At first, my rate was 134, and I was cruising for nearly two minutes. After that short time, the pedals stiffened to the point where I could barely move my legs. I felt weak. It became so overbearing that I barely lasted five minutes. I dismounted the bike and started over with 140 as my target. Once I reached that limit, the screen informed me that it would now maintain that goal, and the resistance was bearable.

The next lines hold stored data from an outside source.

(** C4. Whatever function lowercases a text, for a query that is not
    empty the search returns, without raising and without changing the
    journal, the dreams of the collection that match, in the order of the
    collection; a dream matches exactly when the lowercased query occurs in
    its lowercased title, in its lowercased description or in one of its
    lowercased tags.  When FLY lowercases to fly and a description that
    contains flying lowercases as ASCII text does, the query FLY finds the
    dream. *)
Theorem C4_search_substring_in_order (lower : string -> string)
    (st : journal) (query : string) :
  query <> "" ->
  search_dreams_with lower query st =
    (Ok (filter (matches_with lower (lower query)) (dreams st)), st) /\
  (forall d, matches_with lower (lower query) d = true <->
             record_matches_with lower query d) /\
  (forall results, fst (search_dreams_with lower query st) = Ok results ->
     (forall d, In d results <->
                In d (dreams st) /\ record_matches_with lower query d) /\
     (forall a b, PySort.before a b results ->
                  PySort.before a b (dreams st))) /\
  (forall d text,
     In d (dreams st) -> description d = Some text ->
     PyStr.occurs_in "flying" text ->
     lower "FLY" = "fly" -> lower text = PyStr.lower text ->
     exists found,
       fst (search_dreams_with lower "FLY" st) = Ok found /\ In d found).
Proof.
  intros Hq.
  split; [now apply search_with_nonempty|].
  split; [intros d; apply matches_with_record|].
  split.
  - rewrite search_with_nonempty by assumption. simpl.
    intros results [= <-]. split.
    + intros d. rewrite filter_In, matches_with_record. reflexivity.
    + intros a b. apply filter_keeps_order.
  - intros d text Hin Hd (pre & post & ->) Hfly Htext.
    rewrite search_with_nonempty by discriminate. cbn [fst].
    eexists. split; [reflexivity|]. apply filter_In. split; [exact Hin|].
    apply (proj2 (matches_with_record lower "FLY" d)).
    right. left. rewrite Hd, Hfly. cbn [dget]. rewrite Htext.
    exists (PyStr.lower pre), (PyStr.lower ("ing" ++ post)).
    rewrite ascii_lower_app. reflexivity.
Qed.

Lemma C4_search_substring_in_order_witness :
  let st := Stats.journal_of Stats.three_dreams in
  "FLY" <> "" /\
  exists d, search_dreams_with PyStr.lower "FLY" st = (Ok [d], st) /\
            description d = Some "I was flying high".
Proof.
  intros st.
  assert (Hq : "FLY" <> "") by discriminate.
  destruct (C4_search_substring_in_order PyStr.lower st "FLY" Hq)
    as (Hrun & _).
  split; [exact Hq|].
  eexists. split; [rewrite Hrun; vm_compute; reflexivity | reflexivity].
Defined.




(** ** Saving a dream *)

Lemma not_truthy_empty (s : string) :
  negb (PyStr.truthy s) = true <-> s = "".
Proof. destruct s; simpl; split; congruence. Qed.

(** A form with a title and a description appends one dream, writes the
    file when the write succeeds, and reports success. *)
Lemma save_dream_valid (polarity : string -> option PyFloat.float)
    (now title description emotion : string) (lucid : bool) (tags : string)
    (sleep_quality : Z) (st : journal) :
  PyStr.strip title <> "" -> PyStr.strip description <> "" ->
  exists d,
    id d = Some (len (dreams st) + 1)%Z /\
    Journal.title d = Some (PyStr.strip title) /\
    Journal.description d = Some (PyStr.strip description) /\
    save_dream polarity now None title description emotion lucid tags
      sleep_quality st =
    (Ok true,
     {| dreams := (dreams st ++ [d])%list;
        dreams_json := Some (dreams st ++ [d])%list;
        page := (page st ++ [st_success "Dream saved successfully!"])%list |}).
Proof.
  intros Ht Hd. unfold save_dream, save_dream_with.
  destruct (negb (PyStr.truthy (PyStr.strip title))) eqn:Et;
    [apply not_truthy_empty in Et; contradiction|].
  destruct (negb (PyStr.truthy (PyStr.strip description))) eqn:Ed;
    [apply not_truthy_empty in Ed; contradiction|].
  eexists. split; [|split; [|split]]; [| | |reflexivity]; reflexivity.
Qed.

(** C6. Whatever function strips a text, a form whose title is empty
    once stripped is refused with the title message, and a form with a title
    whose description is empty once stripped is refused with the description
    message.  In both cases [save_dream] returns [False], the list of dreams
    and the file are what they were, and the only effect is the error message
    on the page. *)
Theorem C6_save_rejects_empty_fields
    (polarity : string -> option PyFloat.float) (now : string)
    (write_error : option string) (strip : string -> string)
    (title description emotion : string) (lucid : bool) (tags : string)
    (sleep_quality : Z) (st : journal) :
  strip title = "" \/ strip description = "" ->
  exists msg,
    save_dream_with polarity now write_error strip title description emotion
      lucid tags sleep_quality st =
    (Ok false,
     {| dreams := dreams st; dreams_json := dreams_json st;
        page := (page st ++ [st_error msg])%list |}) /\
    (strip title = "" -> msg = "Please enter a dream title") /\
    (strip title <> "" -> msg = "Please enter a dream description") /\
    "Please enter a dream title" <> "Please enter a dream description".
Proof.
  intros Hbad. unfold save_dream_with.
  destruct (negb (PyStr.truthy (strip title))) eqn:Et.
  - apply not_truthy_empty in Et.
    exists "Please enter a dream title".
    split; [reflexivity|]. split; [reflexivity|].
    split; [congruence | discriminate].
  - assert (Hd : strip description = "").
    { destruct Hbad as [Ht | Hd]; [|exact Hd].
      apply not_truthy_empty in Ht. congruence. }
    assert (Ht : strip title <> "").
    { intros Ht. apply not_truthy_empty in Ht. congruence. }
    apply not_truthy_empty in Hd. rewrite Hd.
    exists "Please enter a dream description".
    split; [reflexivity|]. split; [contradiction|].
    split; [reflexivity | discriminate].
Qed.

After finishing my work-out and doing some research, I learned a valuable lesson. Greater resistance means:
- Improved body shape
- Improved bone health
- Increased muscle strength
- Increased muscle power
- Increased metabolic rate
- Increased endurance
- Increased insulin sensitivity
- Increased lean muscle mass
However, with my tunnel vision, I saw resistance as a hindrance to my workout. Instead of engaging it, I allowed it to overwhelm me and cause a spirit of discouragement. I said, “There is no way I can do this.” So, what did I do? I stopped the machine because I couldn’t handle the force to complete a challenging routine.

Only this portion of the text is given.